When the line containing "d_print : double" appears in the entries below, begin printing there and stop after the line containing "fold_left (fun acc"; print each of those lines exactly and no other line.

**** SOURCE MATERIAL ****

(** * autotunchi: the deployment pipeline, embedded and checked

    A shallow embedding of the TypeScript sources of the orchestration
    pipeline (webhook verification and parsing, the deployment routers, the
    image builder, the deployment worker and the resource-quantity parser),
    followed by the properties the specification states about them.

    Conventions of the embedding.
    - A JavaScript string is held as the [string] of its UTF-8 bytes, the
      form in which [createHmac(..).update] hashes it and in which it
      reaches the database and a child process.  [substring] counts UTF-16
      code units on it: see [substring0].
    - A call that can throw returns an [Outcome]; [try]/[catch]/[finally]
      are the combinators [try_catch], [catch] and [finally].
    - Code that reads and writes the database or the file system is a
      function from the state before to a [Completion] and the state
      after: a thrown exception keeps the writes made before it, as in the
      source, where no transaction is opened.
    - The answers of external collaborators (GitHub, docker, pulumi, the DNS
      provider, the clock, the UUID source, the file system's verdicts) are
      read from a [World] record: one record describes what the environment
      answers during one invocation. *)

From Stdlib Require Import String Ascii List Bool Arith ZArith NArith QArith Lia.
From Stdlib.Strings Require Import Byte.
Import ListNotations.

Set Warnings "-register-all".

Close Scope Q_scope.
Local Open Scope list_scope.
Local Open Scope string_scope.

(* ====================================================================== *)
(** ** JavaScript values, exceptions and strings                          *)
(* ====================================================================== *)

Module Js.

(** The exceptions the modelled code throws or meets. *)
Inductive TRPCCode := NOT_FOUND | BAD_REQUEST | UNAUTHORIZED.

Inductive Exn :=
| Error (message : string)                 (* new Error(message) *)
| TypeError (message : string)             (* property of null, not a function *)
| RangeError (message : string)            (* timingSafeEqual on unequal lengths *)
| SyntaxError (message : string)           (* JSON.parse *)
| DbError (message : string)               (* constraint violation, driver error *)
| TRPCError (code : TRPCCode) (message : option string).

(** [error instanceof Error ? error.message : "Unknown error"]: every
    exception of the model is an [Error] instance; a TRPCError built without
    a message carries its code as message. *)
Definition code_name (c : TRPCCode) : string :=
  match c with
  | NOT_FOUND => "NOT_FOUND"
  | BAD_REQUEST => "BAD_REQUEST"
  | UNAUTHORIZED => "UNAUTHORIZED"
  end.

Definition message_of (e : Exn) : string :=
  match e with
  | Error m | TypeError m | RangeError m | SyntaxError m | DbError m => m
  | TRPCError c None => code_name c
  | TRPCError _ (Some m) => m
  end.

Inductive Outcome (A : Type) :=
| Returned (a : A)
| Thrown (e : Exn).
Arguments Returned {A} a.
Arguments Thrown {A} e.

Definition obind {A B} (m : Outcome A) (k : A -> Outcome B) : Outcome B :=
  match m with
  | Returned a => k a
  | Thrown e => Thrown e
  end.
(* ===== verification/Doubles.v ===== *)
(** * Floating point numbers of the C library

    The JSON component stores C [double]s and goes through [sscanf("%lf")] and
    [sprintf("%#.16g")].  [DoubleOps] is the interface it relies on; the
    development's theorems hold for every implementation of it.  [Binary64]
    implements it with the IEEE 754 arithmetic of [SpecFloat] and a correctly
    rounded decimal conversion, so that witnesses evaluate. *)

From Stdlib Require Import PArith.
From Corelib Require Import SpecFloat.
From S2P Require Import Prelude.

Class DoubleOps := {
  double : Type;
  d_zero : double;
  d_one : double;
  d_of_Z : Z -> double;            (** conversion of an integer *)
  d_to_Z : double -> Z;            (** truncation towards zero *)
  d_ltb : double -> double -> bool;
  d_leb : double -> double -> bool;
  d_eqb : double -> double -> bool;
  d_add : double -> double -> double;
  d_mul : double -> double -> double;
  d_scan : bytes -> option double; (** [sscanf(s, "%lf", &d)]; [None]: count is not 1 *)
  d_print : double -> bytes        (** [sprintf(buffer, "%#.16g", d)] *)
}.

(** ** Decimal digits, shared with the integer printers *)

Definition digit_char (d : Z) : ascii := chr (ord "0" + d).
Definition is_digit (c : ascii) : bool := (ord "0" <=? ord c) && (ord c <=? ord "9").

Arguments is_digit : simpl never.
Arguments digit_char : simpl never.

Fixpoint take_digits (s : bytes) : bytes * bytes :=
  match s with
  | c :: s' => if is_digit c then let '(ds, r) := take_digits s' in (c :: ds, r) else ([], s)
  | [] => ([], [])
  end.

Definition digits_value (ds : bytes) : Z :=
  fold_left (fun acc c => acc * 10 + (ord c - ord "0")) ds 0.

(** The [n] least significant decimal digits of [z], most significant first. *)
Fixpoint fixed_digits (n : nat) (z : Z) : bytes :=
  match n with
  | O => []
  | S n' => fixed_digits n' (z / 10) ++ [digit_char (z mod 10)]
  end.

(** ** Binary64 *)

Module Binary64.
Definition prec : Z := 53.
Definition emax : Z := 1024.

Definition of_Z (z : Z) : spec_float := binary_normalize prec emax z 0 false.

Definition to_Z (d : spec_float) : Z :=
  match d with
  | S754_finite s m e =>
      let a := if 0 <=? e then Zpos m * 2 ^ e else Zpos m / 2 ^ (- e) in
      if s then - a else a
  | _ => 0
  end.

(** [m * 10^e] rounded to nearest even. *)
Definition of_decimal (neg : bool) (m e : Z) : spec_float :=
  let signed d := if neg then SFopp d else d in
  match m with
  | Zpos p =>
      if 400 <? e then S754_infinity neg
      else if e + Z.log2 m <? -400 * 4 then S754_zero neg
      else if 0 <=? e then signed (of_Z (m * 10 ^ e))
      else match 10 ^ (- e) with
           | Zpos q => signed (SFdiv prec emax (S754_finite false p 0) (S754_finite false q 0))
           | _ => S754_nan
           end
  | _ => S754_zero neg
  end.

Definition scan_exponent (s : bytes) : Z :=
  match s with
  | c :: s1 =>
      if Ascii.eqb c "e" || Ascii.eqb c "E" then
        let '(neg, s2) :=
          match s1 with
          | "-"%char :: s2 => (true, s2)
          | "+"%char :: s2 => (false, s2)
          | _ => (false, s1)
          end in
        let '(ds, _) := take_digits s2 in
        let v := digits_value ds in if (neg : bool) then - v else v
      else 0
  | [] => 0
  end.

Definition scan (s : bytes) : option spec_float :=
  let '(neg, s1) :=
    match s with
    | "-"%char :: s' => (true, s')
    | "+"%char :: s' => (false, s')
    | _ => (false, s)
    end in
  let '(ip, s2) := take_digits s1 in
  let '(fp, s3) :=
    match s2 with
    | "."%char :: s' => take_digits s'
    | _ => ([], s2)
    end in
  match ip ++ fp with
  | [] => None
  | ds => Some (of_decimal neg (digits_value ds) (scan_exponent s3 - Z.of_nat (length fp)))
  end.

Definition div_half_even (n d : Z) : Z :=
  let q := n / d in
  match Z.compare (2 * (n mod d)) d with
  | Lt => q
  | Gt => q + 1
  | Eq => if Z.even q then q else q + 1
  end.

(** [n/d * 10^k] as a fraction. *)
Definition scale10 (n d k : Z) : Z * Z :=
  if 0 <=? k then (n * 10 ^ k, d) else (n, d * 10 ^ (- k)).

Definition print_exponent (x : Z) : bytes :=
  let a := Z.abs x in
  ["e"%char; if x <? 0 then "-"%char else "+"%char]
    ++ (if 100 <=? a then fixed_digits 3 a else fixed_digits 2 a).

Definition print_pos (n d : Z) : bytes :=
  let x0 := Z.log2 n - Z.log2 d in
  let e0 := x0 * 30103 / 100000 in
  let ge k := let '(a, b) := scale10 n d (- k) in b <=? a in
  let x := if ge (e0 + 1) then e0 + 1 else if ge e0 then e0 else e0 - 1 in
  let '(a, b) := scale10 n d (15 - x) in
  let r := div_half_even a b in
  let '(r, x) := if 10 ^ 16 <=? r then (r / 10, x + 1) else (r, x) in
  let ds := fixed_digits 16 r in
  if (-4 <=? x) && (x <? 16) then
    if 0 <=? x
    then take (Z.to_nat (x + 1)) ds ++ "."%char :: drop (Z.to_nat (x + 1)) ds
    else "0"%char :: "."%char :: replicate (Z.to_nat (- x - 1)) "0"%char ++ ds
  else take 1 ds ++ "."%char :: drop 1 ds ++ print_exponent x.

Definition print (d : spec_float) : bytes :=
  match d with
  | S754_zero s => (if s then bs "-" else []) ++ bs "0.000000000000000"
  | S754_infinity s => (if s then bs "-" else []) ++ bs "inf"
  | S754_nan => bs "nan"
  | S754_finite s m e =>
      (if s then bs "-" else []) ++
      (if 0 <=? e then print_pos (Zpos m * 2 ^ e) 1 else print_pos (Zpos m) (2 ^ (- e)))
  end.

Definition ops : DoubleOps :=
  {| double := spec_float; d_zero := S754_zero false; d_one := of_Z 1;
     d_of_Z := of_Z; d_to_Z := to_Z;
     d_ltb := SFltb; d_leb := SFleb; d_eqb := SFeqb;
     d_add := SFadd prec emax; d_mul := SFmul prec emax;
     d_scan := scan; d_print := print |}.

Example print_tenth : (print <$> scan (bs "0.1")) = Some (bs "0.1000000000000000").
Proof. reflexivity. Qed.

Example print_large : (print <$> scan (bs "-1.5e300")) = Some (bs "-1.500000000000000e+300").
Proof. vm_compute. reflexivity. Qed.
End Binary64.

(** ** Lemmas on digits *)

Lemma digit_char_ord d : 0 <= d < 10 -> ord (digit_char d) = 48 + d.
Proof. intros H. unfold digit_char. change (ord "0") with 48. apply ord_chr. lia. Qed.

Lemma is_digit_digit_char d : 0 <= d < 10 -> is_digit (digit_char d) = true.
Proof.
  intros H. unfold is_digit. rewrite digit_char_ord by done.
  change (ord "0") with 48. change (ord "9") with 57.
  apply andb_true_iff. rewrite !Z.leb_le. lia.
Qed.

Lemma digits_value_snoc ds c :
  digits_value (ds ++ [c]) = digits_value ds * 10 + (ord c - ord "0").
Proof. unfold digits_value. by rewrite fold_left_app. Qed.
Fixpoint Value_induction (P : Value -> Prop)
    (step : forall c p, Forall P (children p) -> P (mkValue c p)) (v : Value) : P v :=
  match v with
  | mkValue c p =>
      step c p
        (match p return Forall P (children p) with
         | arrayValue m =>
             (fix go (m : list (Z * Value)) : Forall P (om_values m) :=
                match m with
                | [] => List.Forall_nil P
                | kv :: m' => List.Forall_cons P (snd kv) (om_values m')
                                (Value_induction P step (snd kv)) (go m')
                end) m
         | objectValue m =>
             (fix go (m : list (bytes * Value)) : Forall P (om_values m) :=
                match m with
                | [] => List.Forall_nil P
                | kv :: m' => List.Forall_cons P (snd kv) (om_values m')
                                (Value_induction P step (snd kv)) (go m')
                end) m
         | _ => List.Forall_nil P
         end)
  end.

(** ** Constructors *)

Definition Value_of_type (t : ValueType) : Value :=
  mk match t with
     | TnullValue => nullValue
     | TintValue => intValue 0
     | TuintValue => uintValue 0
     | TrealValue => realValue d_zero
     | TstringValue => stringValue None
     | TarrayValue => arrayValue []
     | TobjectValue => objectValue []
     | TbooleanValue => booleanValue false
     end.

Definition Value_of_Int (i : Z) : Value := mk (intValue i).
Definition Value_of_UInt (u : Z) : Value := mk (uintValue u).
Definition Value_of_double (r : double) : Value := mk (realValue r).
Definition Value_of_bool (b : bool) : Value := mk (booleanValue b).
(** The constructor from a C string: [duplicateStringValue] copies [strlen] bytes. *)
Definition Value_of_cstring (s : bytes) : Value := mk (stringValue (Some (cstr s))).
(** The constructor from [std::string] copies [length()] bytes and appends a NUL;
    every reader of the buffer is a C string function, so what is stored is the
    C string. *)
Definition Value_of_string (s : bytes) : Value := mk (stringValue (Some (cstr s))).
(* ===== verification/JsonReaderFacts.v ===== *)
(** * Safety and termination of the JSON parser

    The parser always returns: the fuel of [parse] is enough on every document,
    no assertion of the code fails, no value is reached through a dangling
    pointer, and the tree it leaves is well formed.  The one exception is the
    fixed buffer of [decodeDouble]. *)

From stdpp Require Import tactics.
From S2P Require Import Prelude OrdMap Doubles JsonValue JsonPaths JsonReader.

(** ** Scanners only move forward *)

Lemma skipSpaces_suffix l : skipSpaces l `suffix_of` l.
Proof.
  induction l as [|c l IH]; cbn; [done|]. destruct (is_space c); [by apply suffix_cons_r|reflexivity].
Qed.

Lemma matchText_suffix p l : snd (matchText p l) `suffix_of` l.
Proof.
  unfold matchText. case_bool_decide; cbn; [|done].
  exists (take (length p) l). by rewrite take_drop.
Qed.

Lemma skip_to_comment_end_suffix l : skip_to_comment_end l `suffix_of` l.
Proof.
  induction l as [|c l IH]; cbn; [done|]. destruct (_ && _); by apply suffix_cons_r.
Qed.

Lemma getNextChar_suffix l : snd (getNextChar l) `suffix_of` l.
Proof. destruct l as [|c l]; cbn; [done|]. by apply suffix_cons_r. Qed.

Lemma readCStyleComment_suffix l : snd (readCStyleComment l) `suffix_of` l.
Proof.
  unfold readCStyleComment. pose proof (getNextChar_suffix (skip_to_comment_end l)) as H.
  destruct (getNextChar _) as [c r]; cbn in *.
  etrans; [exact H|apply skip_to_comment_end_suffix].
Qed.

Lemma skip_line_suffix l : skip_line l `suffix_of` l.
Proof.
  induction l as [|c l IH]; cbn; [done|]. destruct (_ || _); by apply suffix_cons_r.
Qed.

Lemma readNumber_suffix l : readNumber l `suffix_of` l.
Proof.
  induction l as [|c l IH]; cbn; [done|]. destruct (is_number_char c); [by apply suffix_cons_r|reflexivity].
Qed.

Lemma readString_loop_suffix n c l : (length l <= n)%nat -> snd (readString_loop c l) `suffix_of` l.
Proof.
  revert c l. induction n as [|n IH]; intros c [|x l] Hn; cbn in *; try done; try lia.
  destruct (Ascii.eqb x BACKSLASH).
  - destruct l as [|y l]; cbn in *; [apply suffix_nil|].
    do 2 apply suffix_cons_r. apply IH. lia.
  - destruct (Ascii.eqb x DQUOTE); cbn; apply suffix_cons_r; [done|]. apply IH. lia.
Qed.

Lemma readString_suffix l : snd (readString l) `suffix_of` l.
Proof.
  unfold readString. pose proof (readString_loop_suffix (length l) NUL l (le_n _)) as H.
  by destruct (readString_loop NUL l).
Qed.

Lemma scan_token_suffix c l : snd (snd (scan_token c l)) `suffix_of` l.
Proof.
  unfold scan_token.
  repeat match goal with |- context [if ?b then _ else _] => destruct b end; cbn; try done;
    auto using readString_suffix, readNumber_suffix, matchText_suffix.
Qed.

(** ** Decoding strings terminates *)

Lemma hex_loop_length n u s r u' : hex_loop n u s = inr (u', r) -> (length r <= length s)%nat.
Proof.
  revert u s. induction n as [|n IH]; intros u s; cbn; [by intros [= -> ->]|].
  destruct s as [|c s]; [done|]. destruct (hex_value c); [|done]. intros H%IH. cbn. lia.
Qed.

Lemma decodeUnicodeEscapeSequence_length s u r :
  decodeUnicodeEscapeSequence s = inr (u, r) -> (length r <= length s)%nat.
Proof. unfold decodeUnicodeEscapeSequence. destruct (_ <? _)%nat; [done|]. apply hex_loop_length. Qed.

Lemma decodeUnicodeCodePoint_length s u r :
  decodeUnicodeCodePoint s = inr (u, r) -> (length r <= length s)%nat.
Proof.
  unfold decodeUnicodeCodePoint.
  destruct (decodeUnicodeEscapeSequence s) as [e|[u1 s1]] eqn:E1; [done|].
  apply decodeUnicodeEscapeSequence_length in E1.
  destruct (_ && _); [|by intros [= <- <-]].
  destruct (_ <? _)%nat; [done|]. destruct s1 as [|c1 s2]; [done|].
  destruct (Ascii.eqb c1 BACKSLASH); [|done]. destruct s2 as [|c2 s3]; [done|].
  destruct (Ascii.eqb c2 "u"); [|done].
  destruct (decodeUnicodeEscapeSequence s3) as [e|[u2 s4]] eqn:E2; [done|].
  apply decodeUnicodeEscapeSequence_length in E2. intros [= <- <-]. cbn in *. lia.
Qed.

Lemma decode_loop_total n s d : (length s < n)%nat -> exists r, decode_loop n s d = Ok r.
Proof.
  revert s d. induction n as [|n IH]; intros s d Hn; [lia|]. cbn.
  destruct s as [|c s1]; [by eexists|]. cbn in Hn.
  destruct (Ascii.eqb c DQUOTE); [by eexists|].
  destruct (Ascii.eqb c BACKSLASH); [|apply IH; lia].
  destruct s1 as [|e s2]; [by eexists|]. cbn in Hn.
  destruct (simple_escape e); [apply IH; lia|].
  destruct (Ascii.eqb e "u"); [|by eexists].
  destruct (decodeUnicodeCodePoint s2) as [err|[u s3]] eqn:E; [by eexists|].
  apply decodeUnicodeCodePoint_length in E. apply IH. lia.
Qed.
(** [reads t p]: on the text [t] the reader puts the payload [p] in the current
    value and stops after the text; when it collects comments it also records
    where the value was. *)
Definition reads (t : bytes) (p : Payload Value) : Prop :=
  forall fuel r rest, plain r -> delimited rest -> (length t <= fuel)%nat ->
    skipSpaces (current_ r) = t ++ rest ->
    exists e v, readValue fuel r = Ok (true, put p rest (with_last e v r)).

Lemma record_last p l r :
  exists e v,
    (if collectComments_ r then with_last (Some l) (Some (top r)) (put p l r) else put p l r)
    = put p l (with_last e v r).
Proof.
  destruct (collectComments_ r); [by eexists _, _|]. exists (lastValueEnd_ r), (lastValue_ r).
  by destruct r.
Qed.

Lemma reads_scalar t c l p type :
  t = c :: l -> c <> "/"%char -> type <> tokenComment ->
  (forall rest, delimited rest -> scan_token c (l ++ rest) = (type, (true, rest))) ->
  (forall rest r rv, plain r -> delimited rest ->
     read_token_value rv (mkToken type (t ++ rest) rest) (with_current rest r)
     = Ok (inr (true, put p rest r))) ->
  reads t p.
Proof.
  intros -> Hc Ht Hscan Hval [|fuel] r rest Hp Hd Hf Hs; [cbn in Hf; lia|].
  rewrite (readValue_scan fuel c (l ++ rest) r type rest) by auto.
  change (c :: l ++ rest) with ((c :: l) ++ rest). rewrite Hval by done. cbn [obind].
  destruct (record_last p rest r) as (e & v & E). exists e, v. by rewrite <- E.
Qed.

Lemma matchText_app s rest : matchText s (s ++ rest) = (true, rest).
Proof. unfold matchText. rewrite take_app_length, drop_app_length. by rewrite bool_decide_true. Qed.

Lemma reads_null : reads (bs "null") nullValue.
Proof. by apply (reads_scalar _ "n" (bs "ull") _ tokenNull). Qed.

Lemma reads_bool b : reads (valueToString_bool b) (booleanValue b).
Proof.
  destruct b.
  - by apply (reads_scalar _ "t" (bs "rue") _ tokenTrue).
  - by apply (reads_scalar _ "f" (bs "alse") _ tokenFalse).
Qed.

Lemma all_digits_number_chars ds : all_digits ds -> Forall (fun c => is_number_char c = true) ds.
Proof. intros H. eapply Forall_impl; [exact H|]. apply digit_is_number_char. Qed.

Lemma digit_ne c x : is_digit c = true -> is_digit x = false -> c <> x.
Proof. congruence. Qed.

Lemma decodeNumber_uint ds rest r u :
  all_digits ds -> ds <> [] -> digits_from 0 ds = u -> 0 <= u <= 4294967289 -> plain r ->
  decodeNumber (mkToken tokenNumber (ds ++ rest) rest) (with_current rest r)
  = Ok (true, put (if u <=? maxInt then intValue u else uintValue u) rest r).
Proof.
  intros Hds Hne Hu Hb _. unfold decodeNumber, token_text. cbn [start_ end_].
  rewrite text_between_app. destruct (digits_not_double ds Hds) as [-> _].
  assert (Ascii.eqb (deref ds) "-" = false) as ->.
  { destruct Hds as [|c ds Hc _]; [done|]. by apply ascii_eqb_ne, digit_ne. }
  rewrite decode_digits_value; [|lia|done|unfold UINT_MAX; lia|].
  2: { intros _. rewrite Hu. change (number_threshold false) with 429496729.
       apply Z.div_lt_upper_bound; lia. }
  rewrite Hu. destruct (Z.leb_spec u maxInt) as [Hle|Hlt].
  - unfold maxInt, INT_MAX in Hle.
    assert (Hi : is_int32 u) by (unfold is_int32, INT_MIN, INT_MAX; lia).
    by rewrite to_int32_id.
  - reflexivity.
Qed.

****

§ RESULT
  d_print : double -> bytes        (** [sprintf(buffer, "%#.16g", d)] *)
}.

(** ** Decimal digits, shared with the integer printers *)

Definition digit_char (d : Z) : ascii := chr (ord "0" + d).
Definition is_digit (c : ascii) : bool := (ord "0" <=? ord c) && (ord c <=? ord "9").

Arguments is_digit : simpl never.
Arguments digit_char : simpl never.

Fixpoint take_digits (s : bytes) : bytes * bytes :=
  match s with
  | c :: s' => if is_digit c then let '(ds, r) := take_digits s' in (c :: ds, r) else ([], s)
  | [] => ([], [])
  end.

Definition digits_value (ds : bytes) : Z :=
  fold_left (fun acc c => acc * 10 + (ord c - ord "0")) ds 0.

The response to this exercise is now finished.